О том, как отреагировал на эту рецензию Н. Бурляев, лучше всего расскажет он сам:
«Саша Бердников почитал мне по телефону фрагменты этого пасквилька, я слушал с улыбкой — сколько предвзятой злобности!
И тут же — заметка в «Советской культуре», столь же бессовестно хулящая фильм об Альдо Моро в Италии (А. Моро был премьер-министром этой страны, которого террористы, руководимые масонами и ЦРУ, убили в 1978 году за то, что он собирался создать левую коалицию в правительстве вместе с коммунистами. — Ф.Р). Картина нанесла удар по масонам. Как все это похоже на травлю «Лермонтова»!

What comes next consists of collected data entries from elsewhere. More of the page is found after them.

Definition _jsonrpc_result (id_value result : json) : outcome JSONResponse :=
  JSONResponse_new
    (JObj [("jsonrpc", JStr "2.0"); ("id", id_value); ("result", result)])
    200.

Definition _jsonrpc_error (id_value : json) (code : Z) (message : string)
  : outcome JSONResponse :=
  JSONResponse_new
    (JObj [("jsonrpc", JStr "2.0"); ("id", id_value);
           ("error", JObj [("code", JInt code); ("message", JStr message)])])
    200.

Definition _tool_payload : M json :=
  tools <- lift get_tools ;;
  ret (JArr (map (fun '(_, tool) => tool_dump tool) tools)).

(** [_handle_jsonrpc(request)].  [request_json] is [None] when
    [await request.json()] raises and the decoded body otherwise. *)
Definition _handle_jsonrpc (request_json : option json) : M JSONResponse :=
  match request_json with
  | None =>
      lift (JSONResponse_new
              (JObj [("error", JStr "Invalid JSON-RPC payload")]) 400)
  | Some payload =>
      method <- lift (py_get payload "method") ;;
      id_value <- lift (py_get payload "id") ;;
      if Py.eq_str method "initialize" then
        lift (_jsonrpc_result id_value
               (JObj [("protocolVersion", JStr "0.1");
                      ("serverInfo", JObj [("name", JStr mcp_name);
                                           ("version", JStr "0.1.0")]);
                      ("capabilities",
                       JObj [("tools", JObj [("listChanged", JBool true)])])]))
      else if Py.eq_str method "tools/list" then
        tools <- _tool_payload ;;
        lift (_jsonrpc_result id_value (JObj [("tools", tools)]))
      else if Py.eq_str method "tools/list_changed" then
        lift (_jsonrpc_result id_value (JObj []))
      else if Py.eq_str method "tools/call" then
        p <- lift (py_get payload "params") ;;
        let params := Py.or p (JObj []) in
        raw_name <- lift (py_get params "name") ;;
        name <- lift (_resolve_tool_name raw_name) ;;
        a <- lift (py_get params "arguments") ;;
        let arguments := Py.or a (JObj []) in
        r <- attempt (_call_tool_direct name arguments) ;;
        match r with
        | inr exc => lift (_jsonrpc_error id_value (-32000) (exn_str exc))
        | inl result_blocks =>
            lift (_jsonrpc_result id_value
                    (JObj [("content",
                            JArr (_serialize_content
                                    (map str_object result_blocks)))]))
        end
      else if Py.eq_str method "ping" then
        lift (_jsonrpc_result id_value (JObj [("status", JStr "ok")]))
      else
        lift (_jsonrpc_error id_value (-32601)
               ("Method not implemented: " ++ py_str method))
  end.

End Bridge.

(** ** RequestRouter *)

(** The ASGI connection scope: the entries the router reads.  Header names
    are lower-case, as ASGI delivers them. *)
Record Scope : Type := {
  scope_type : string;
  scope_method : string;
  scope_path : option string;
  scope_headers : list (string * string)
}.

(** [headers.get(key, default)] of starlette's [Headers]: the value of the
    first header named [key]. *)
Fixpoint headers_get (headers : list (string * string)) (key default : string)
  : string :=
  match headers with
  | [] => default
  | (k, v) :: rest =>
      if String.eqb k key then v else headers_get rest key default
  end.

Definition _should_use_jsonrpc (scope : Scope)
           (headers : list (string * string)) : bool :=
  if negb (String.eqb (scope_method scope) "POST") then false
  else
    let accept := headers_get headers "accept" "" in
    if PyStr.contains "application/json-seq" accept
       || PyStr.contains "text/event-stream" accept
    then false
    else
      let content_type := headers_get headers "content-type" "" in
      PyStr.contains "application/json" (PyStr.lower content_type).

(** Which application [HybridMCPApp.__call__] awaits. *)
Inductive handler : Type :=
| JsonRpcShim   (* [_handle_jsonrpc] *)
| StreamApp.    (* [self.stream_app] *)

Definition HybridMCPApp_call (scope : Scope) : handler :=
  if negb (String.eqb (scope_type scope) "http") then StreamApp
  else
    let headers := scope_headers scope in
    let path := match scope_path scope with Some p => p | None => "" end in
    if PyStr.startswith path "/mcp" && _should_use_jsonrpc scope headers
    then JsonRpcShim
    else StreamApp.

(** ** OpenAIEmbeddingProvider.embed_documents *)

(** One item of [response.data]; [item_index] is [None] when the item has no
    [index] attribute. *)
Record EmbeddingItem (V : Type) : Type := {
  item_index : option Z;
  embedding : list V
}.

Arguments item_index {V} _.
Arguments embedding {V} _.

(** [getattr(item, "index", 0)] *)
Definition index_key {V} (item : EmbeddingItem V) : Z :=
  match item_index item with
  | Some i => i
  | None => 0%Z
  end.

(** [sorted(l, key=key)]: Python's sort is stable, so an element goes in
    front of the first later element whose key is not smaller. *)
Fixpoint insert_by {A} (key : A -> Z) (x : A) (l : list A) : list A :=
  match l with
  | [] => [x]
  | y :: l' =>
      if (key x <=? key y)%Z then x :: y :: l' else y :: insert_by key x l'
  end.

Fixpoint sorted {A} (key : A -> Z) (l : list A) : list A :=
  match l with
  | [] => []
  | x :: l' => insert_by key x (sorted key l')
  end.

(** The body of [embed_documents] after the awaited request:
    [response_data] is [response.data]. *)
Definition embed_documents {V} (response_data : list (EmbeddingItem V))
  : list (list V) :=
  let sorted_data := sorted index_key response_data in
  map (fun item => embedding item) sorted_data.
(** [min] over a column of NaN and finite values that holds a finite one:
    a finite value of the column, below all the others. *)
Lemma Series_min_finite (xs : Series) (d0 : Q) :
  Forall (fun x => x = NaN \/ exists d, x = Fin d) xs ->
  In (Fin d0) xs ->
  exists m,
    Series_min xs = Fin m /\ In (Fin m) xs
    /\ (forall d, In (Fin d) xs -> m <= d).
Proof.
  intros Hxs H0. destruct (filter_notna_finite xs Hxs) as [qs [Hf Hin]].
  unfold Series_min. rewrite Hf.
  destruct qs as [|a qs].
  - apply Hin in H0. destruct H0.
  - cbn [map]. destruct (fold_Fmin_fin qs a) as [m [Hm [Hor [Hle Hall]]]].
    exists m. split; [exact Hm|]. split.
    + apply Hin. destruct Hor as [-> | Hor]; [left; reflexivity | right; exact Hor].
    + intros d Hd. apply Hin in Hd. destruct Hd as [<- | Hd]; [exact Hle | auto].
Qed.

(** X6.  For positive closes the maximal drawdown shown for a stock is NaN
    when the history has fewer than two bars, and else it is a row of the
    drawdown column, at most every other row, at most 0 and above -1: a loss
    of less than the whole value. *)
Theorem max_drawdown_bounds (sqrtQ : Q -> Q) (w20 w50 : nat)
    (bars : list Bar) :
  positive_closes bars ->
  let df := get_data sqrtQ w20 w50 bars in
  ((length bars <= 1)%nat -> max_drawdown df = NaN)
  /\ ((2 <= length bars)%nat ->
      exists m,
        max_drawdown df = Fin m
        /\ - (1) < m <= 0
        /\ (exists i, nth_error (Drawdown df) i = Some (Fin m))
        /\ (forall i d, nth_error (Drawdown df) i = Some (Fin d) -> m <= d)).
Proof.
  intros Hpos df. split.
  - intros Hlen. destruct bars as [|b [|b' bars]]; try (simpl in Hlen; lia);
      reflexivity.
  - intros Hlen.
    pose proof (cumulative_nan_or_positive sqrtQ w20 w50 bars Hpos) as Hok.
    fold df in Hok.
    assert (Hdd : Drawdown df = drawdown_of (Cumulative df)) by reflexivity.
    assert (Hrows : Forall (fun x => x = NaN
                              \/ exists d, x = Fin d /\ - (1) < d <= 0)
                      (Drawdown df)).
    { rewrite Forall_forall. intros x Hx.
      apply In_nth_error in Hx as [i Hi]. rewrite Hdd in Hi.
      pose proof (drawdown_of_row (Cumulative df) i Hok) as Hr.
      destruct (nth_error (Cumulative df) i) as [c|] eqn:Ec;
        [|rewrite Hr in Hi; discriminate].
      destruct (nth_error_Forall _ _ _ _ Hok Ec) as [-> | [q [-> Hq]]].
      - rewrite Hr in Hi. injection Hi as <-. left; reflexivity.
      - destruct Hr as [d [Hd Hb]]. rewrite Hd in Hi. injection Hi as <-.
        right. exists d. auto. }
    assert (Hone : exists d, nth_error (Drawdown df) 1 = Some (Fin d)).
    { assert (Hne : bars <> []) by (intros ->; simpl in Hlen; lia).
      destruct (bars_closes bars Hne Hpos) as [c0 [cs [Hcl Hall]]].
      inversion Hall as [|? ? Hc0 Hcs]; subst.
      destruct cs as [|c1 cs].
      { pose proof (length_map snd bars) as E. rewrite Hcl in E.
        simpl in E. lia. }
      destruct (cumprod_telescopes (c1 :: cs) c0 1 0 c1 Hc0 Hcs eq_refl)
        as [v [Hv _]].
      assert (Ec : nth_error (Cumulative df) 1 = Some (Fin v)).
      { unfold df. cbn [get_data Cumulative].
        rewrite close_of_fin, Hcl, (returns_of_positive c0 (c1 :: cs) Hall).
        rewrite cumulative_of_positive. exact Hv. }
      pose proof (drawdown_of_row (Cumulative df) 1 Hok) as Hr.
      rewrite Ec in Hr. destruct Hr as [d [Hd _]]. exists d. exact Hd. }
    destruct Hone as [d1 Hd1].
    destruct (Series_min_finite (Drawdown df) d1) as [m [Hm [Hin Hall]]].
    + eapply Forall_impl; [|exact Hrows].
      intros x [-> | [d [-> _]]]; [left | right; exists d]; reflexivity.
    + eapply nth_error_In. exact Hd1.
    + exists m. split; [exact Hm|]. split; [|split].
      * rewrite Forall_forall in Hrows.
        destruct (Hrows _ Hin) as [E | [d [E Hb]]]; [discriminate|].
        injection E as ->. exact Hb.
      * apply In_nth_error in Hin. exact Hin.
      * intros i d Hd. apply Hall. eapply nth_error_In. exact Hd.
Qed.

(** ** The moving averages and the closes *)

Lemma sum_from_bounds (qs : list Q) (lo hi a : Q) :
  Forall (fun q => lo <= q <= hi) qs ->
  a + QofNat (length qs) * lo <= fold_left Qplus qs a
  /\ fold_left Qplus qs a <= a + QofNat (length qs) * hi.
Proof.
  revert a. induction qs as [|q qs IH]; intros a H.
  - cbn [fold_left length]. change (QofNat 0) with 0. split; lra.
  - inversion H as [|? ? Hq Hqs]; subst.
    cbn [fold_left length]. destruct (IH (a + q) Hqs) as [H1 H2].
    rewrite QofNat_S. split; lra.
Qed.

(** X7.  A moving average never leaves the range of the closes: with every
    close between [lo] and [hi], every defined row of [MA20] and of [MA50]
    lies between [lo] and [hi]. *)
Theorem moving_average_within_closes (sqrtQ : Q -> Q) (w20 w50 : nat)
    (bars : list Bar) (lo hi : Q) :
  (0 < w20)%nat -> (0 < w50)%nat ->
  Forall (fun b => lo <= snd b <= hi) bars ->
  let df := get_data sqrtQ w20 w50 bars in
  forall_rows_between lo hi (MA20 df) /\ forall_rows_between lo hi (MA50 df).
Proof.
  intros H20 H50 Hb. cbn [get_data MA20 MA50]. rewrite close_of_fin.
  assert (Hqs : Forall (fun q => lo <= q <= hi) (map snd bars)).
  { rewrite Forall_forall in *. intros q Hq.
    apply in_map_iff in Hq as [b [<- Hin]]. apply Hb. exact Hin. }
  assert (Hgen : forall w i m, (0 < w)%nat ->
            nth_error (rolling_mean w (map Fin (map snd bars))) i
            = Some (Fin m) -> lo <= m <= hi).
  { intros w i m Hw Hm.
    destruct (rolling_mean_defined w _ i m Hw Hm) as [Hi Hge].
    rewrite rolling_mean_fin_nth in Hm by assumption.
    replace (i + 1 <? w)%nat with false in Hm
      by (symmetry; apply Nat.ltb_ge; lia).
    injection Hm as <-.
    set (win := firstn w (skipn (i + 1 - w) (map snd bars))).
    assert (Hlen : length win = w).
    { unfold win. rewrite length_firstn, length_skipn. lia. }
    assert (Hwin : Forall (fun q => lo <= q <= hi) win)
      by (apply Forall_firstn, Forall_skipn, Hqs).
    destruct (sum_from_bounds win lo hi 0 Hwin) as [H1 H2].
    rewrite Hlen in H1, H2. fold (sum win) in H1, H2.
    assert (Hpos : 0 < QofNat w) by (apply QofNat_pos; exact Hw).
    split.
    - apply Qle_shift_div_l; [exact Hpos | lra].
    - apply Qle_shift_div_r; [exact Hpos | lra]. }
  split; intros i m Hm;
    [exact (Hgen w20 i m H20 Hm) | exact (Hgen w50 i m H50 Hm)].
Qed.

(** ** The weights of the sidebar and the portfolio view *)

Lemma combine_nonempty {A B : Type} (l : list A) (l' : list B) :
  l <> [] -> length l' = length l -> combine l l' <> [].
Proof.
  destruct l, l'; simpl; intros; try congruence; discriminate.
Qed.

Lemma portfolio_section_enabled (sqrtQ : Q -> Q)
    (float_sum : list float -> float) (w20 w50 : nat)
    (portfolio_tickers : list (list Bar)) (weights : list float) :
  portfolio_tickers <> [] ->
  portfolio_section sqrtQ float_sum w20 w50 true portfolio_tickers weights
  = (sidebar_weights float_sum weights,
     if (length weights =? length portfolio_tickers)%nat
     then match portfolio_metrics_F sqrtQ w20 w50
                  (combine portfolio_tickers (map Fvalue weights)) with
          | Some m => Shown m
          | None => Raised
          end
     else NotShown).
Proof.
  intros Hne. unfold portfolio_section.
  destruct portfolio_tickers; [congruence | reflexivity].
Qed.

(** X8.  What the portfolio part of the script does, case by case.  The
    view shows the metrics [m] exactly when it is enabled, a ticker is
    selected, there is one weight per ticker and [m] is what the loop
    computes from the tickers and the weights; the script stops exactly when
    the view is enabled without a ticker; the sidebar shows its message
    exactly when the view is enabled, a ticker is selected and
    [abs(sum(weights) - 1) > 0.01] holds on doubles, whether or not the view
    is then shown. *)
Theorem portfolio_section_cases (sqrtQ : Q -> Q)
    (float_sum : list float -> float) (w20 w50 : nat)
    (enable_portfolio : bool) (portfolio_tickers : list (list Bar))
    (weights : list float) :
  let r := portfolio_section sqrtQ float_sum w20 w50 enable_portfolio
             portfolio_tickers weights in
  (forall m,
     snd r = Shown m
     <-> enable_portfolio = true /\ portfolio_tickers <> []
         /\ length weights = length portfolio_tickers
         /\ portfolio_metrics_F sqrtQ w20 w50
              (combine portfolio_tickers (map Fvalue weights)) = Some m)
  /\ (snd r = Raised <-> enable_portfolio = true /\ portfolio_tickers = [])
  /\ (fst r <> []
      <-> enable_portfolio = true /\ portfolio_tickers <> []
          /\ PrimFloat.ltb tolerance
               (PrimFloat.abs (PrimFloat.sub (float_sum weights) 1%float))
             = true).
Proof.
  destruct enable_portfolio.
  2:{ cbn [portfolio_section fst snd]. split; [|split].
      - intros m. split; [discriminate | intros [H _]; discriminate].
      - split; [discriminate | intros [H _]; discriminate].
      - split; [intros H; congruence | intros [H _]; discriminate]. }
  destruct portfolio_tickers as [|t ts] eqn:Et.
  { cbn [portfolio_section fst snd]. split; [|split].
    - intros m. split; [discriminate | intros [_ [H _]]; congruence].
    - split; auto.
    - split; [intros H; congruence | intros [_ [H _]]; congruence]. }
  rewrite <- Et. assert (Hne : portfolio_tickers <> []) by (rewrite Et; discriminate).
  rewrite portfolio_section_enabled by exact Hne.
  cbn [fst snd]. split; [|split].
  - intros m.
    destruct (length weights =? length portfolio_tickers)%nat eqn:El.
    + apply Nat.eqb_eq in El.
      destruct (portfolio_metrics_F_some sqrtQ w20 w50 portfolio_tickers
                  weights Hne El) as [m' Hm'].
      rewrite Hm'. split.
      * intros H. injection H as <-. auto.
      * intros [_ [_ [_ H]]]. congruence.
    + apply Nat.eqb_neq in El. split.
      * discriminate.
      * intros [_ [_ [H _]]]. contradiction.
  - split; [|intros [_ H]; contradiction].
    destruct (length weights =? length portfolio_tickers)%nat eqn:El;
      [|discriminate].
    apply Nat.eqb_eq in El.
    destruct (portfolio_metrics_F_some sqrtQ w20 w50 portfolio_tickers
                weights Hne El) as [m' Hm'].
    rewrite Hm'. discriminate.
  - unfold sidebar_weights, weights_mismatch.
    destruct (PrimFloat.ltb tolerance
                (PrimFloat.abs (PrimFloat.sub (float_sum weights) 1%float))).
    + split; [auto|]. intros _. discriminate.
    + split; [intros H; congruence|]. intros [_ [_ H]]. discriminate.
Qed.
(** X5. When [json.Marshal] fails on the failure that the failure writer
    picked for an error, the response is 500 with an empty body and the
    [Content-Type] the writer had before, whatever status the error itself
    would have had. *)
Theorem writeFailure_marshal_error (h : baseHTTPHandler) (err : error)
    (f : Failure) (me : error) (s : St) :
  selectedFailure err = Some f ->
  json_Marshal_Failure f = inr me ->
  NotStarted (writer s) ->
  exists r,
    response_of (writeFailure h err s) = Some r
    /\ StatusCode r = 500
    /\ rBody r = ""
    /\ Header_Get (rHeader r) headerContentType
       = Header_Get (rw_header (writer s)) headerContentType.
Proof.
  intros Hsel Hm Hs. unfold selectedFailure in Hsel. unfold writeFailure.
  destruct (errors_As_UnsuccessfulOperationError err) as [e|].
  - injection Hsel as <-. fresh_state s.
    destruct (String.eqb (uoeState e) OperationStateFailed
              || String.eqb (uoeState e) OperationStateCanceled).
    + cbv [bind writer_Header_Set emit onWriter writer effects rw_HeaderSet
           rw_header rw_wroteHeader rw_code rw_sent rw_body rw_writeErr].
      rewrite (writeFailure_respond_marshal_error _ _ _ _ _ _ _ _ _ _ Hm).
      eexists. split; [reflexivity|]. observe. repeat split.
      apply Header_Get_Set_ne. vm_compute. discriminate.
    + run. eexists. split; [reflexivity|]. repeat split.
  - destruct (errors_As_HandlerError err) as [e|].
    + unfold bind.
      destruct (handlerErrorStatus_writer h (Type_ e) s) as (code & p & ->).
      rewrite Hsel. fresh_state s.
      destruct (String.eqb (Type_ e) HandlerErrorTypeOperationCanceled);
        cbv [rw_HeaderSet rw_header rw_wroteHeader rw_code rw_sent rw_body rw_writeErr];
        rewrite (writeFailure_respond_marshal_error _ _ _ _ _ _ _ _ _ _ Hm);
        eexists; (split; [reflexivity|]); observe; repeat split.
      apply Header_Get_Set_ne. vm_compute. discriminate.
    + injection Hsel as <-. fresh_state s. cbv [bind logger_Error emit writer effects].
      rewrite (writeFailure_respond_marshal_error _ _ _ _ _ _ _ _ _ _ Hm).
      eexists. split; [reflexivity|]. observe. repeat split.
Qed.
(** The started notification and the failure of one attempt, consumed
    in one order or the other. *)
Lemma failure_and_started (request : ScrapeRequest.t) (msg : string)
    (retryable : bool) (http : option Z) (st : State) (d : UrlFetchRequest.t)
    (accepted started_first : bool) :
  docs (repository st) !! ScrapeRequest.id request = Some d ->
  let started :=
    (SCRAPE_STARTED, MsgStarted (ScraperService.startedNotification now request)) in
  let failed :=
    (SCRAPE_FAILURES,
     MsgFailure (ScraperService.createFailure MAX_RETRIES now request msg retryable
                   http)) in
  let st' :=
    fold_left (fun st qm => deliver_or_catch MAX_RETRIES accepted qm.1 qm.2 st)
      (if started_first then [started; failed] else [failed; started]) st in
  let k := ScraperService.retryCount_or_0 request in
  exists d',
    docs (repository st') !! ScrapeRequest.id request = Some d' /\
    UrlFetchRequest.url d' = UrlFetchRequest.url d /\
    str d' userAgent = Some ScraperService.userAgent /\
    if retryable && (k <? MAX_RETRIES)
    then status d' = (if started_first then PENDING else PROCESSING) /\
         retryCount d' = k + 1 /\
         str d' errorMessage
         = Some ("Retry " +:+ Js.string_of_Z (k + 1) +:+ "/"
                 +:+ Js.string_of_Z MAX_RETRIES +:+ ": " +:+ msg) /\
         published st'
         = (if accepted
            then published st ++
                 [(SCRAPE_REQUESTS,
                   MsgRequest (ScrapeRequest.mk (ScrapeRequest.id request)
                                 (ScrapeRequest.url request) None None
                                 (Some (k + 1)) (Some 2)))]
            else published st)
    else status d' = (if started_first then FAILED else PROCESSING) /\
         retryCount d' = retryCount d /\
         str d' errorMessage = Some ("Error is not retryable: " +:+ msg) /\
         published st' = published st.
Proof.
  intros Hd started failed st' k. subst started failed st' k.
  destruct started_first, accepted; unfold deliver_or_catch;
    cbn [fold_left fst snd deliver];
    unfold handleScrapeStarted, handleScrapeFailure;
    cbn [ScraperService.startedNotification ScrapeStarted.id
         ScraperService.createFailure ScrapeFailure.canRetry ScrapeFailure.retryCount
         ScrapeFailure.id ScrapeFailure.url ScrapeFailure.errorMessage
         ScrapeFailure.httpStatus];
    destruct (ScraperService.retryCount_or_0 request <? MAX_RETRIES);
    destruct retryable; cbn [andb];
    repeat first
      [ rewrite (update_found _ _ _ _ Hd)
      | rewrite (update_found _ _ _ _ (lookup_insert_eq _ _ _))
      | progress cbn [repository docs published publish fst snd] ];
    simpl; (eexists; split; [apply lookup_insert_eq|]);
    try (destruct http); repeat split.
Qed.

Вывод напрашивается сам — фильм попал в цель, и политическая подоплека картины вызвала политическую свару…»
Между тем конец года был отмечен трагедией: 29 декабря 1986 года в Париже скончался Андрей Тарковский. Умер он от рака, который, судя по всему, стал следствием его эмиграции (как написал он в своем дневнике за три года до смерти: «Пропал я… Мне и в России не жить, и здесь не жить»). Первые признаки недомогания режиссер почувствовал в сентябре прошлого года, когда приехал во Флоренцию работать над монтажом «Жертвоприношения». У него тогда постоянно, как при затяжной простуде, держалась небольшая температура. Затем в Берлине, куда его вместе с женой пригласила немецкая академия, его стал одолевать сильный кашель, который он отнес к отголоскам туберкулеза, перенесенного им в детские годы. Однако в декабре того же года Тарковскому позвонили из Швеции, где его незадолго до этого обследовали тамошние врачи, и сообщили о страшном диагнозе — рак. Несмотря на все попытки медицины спасти режиссера, это оказалось невозможно.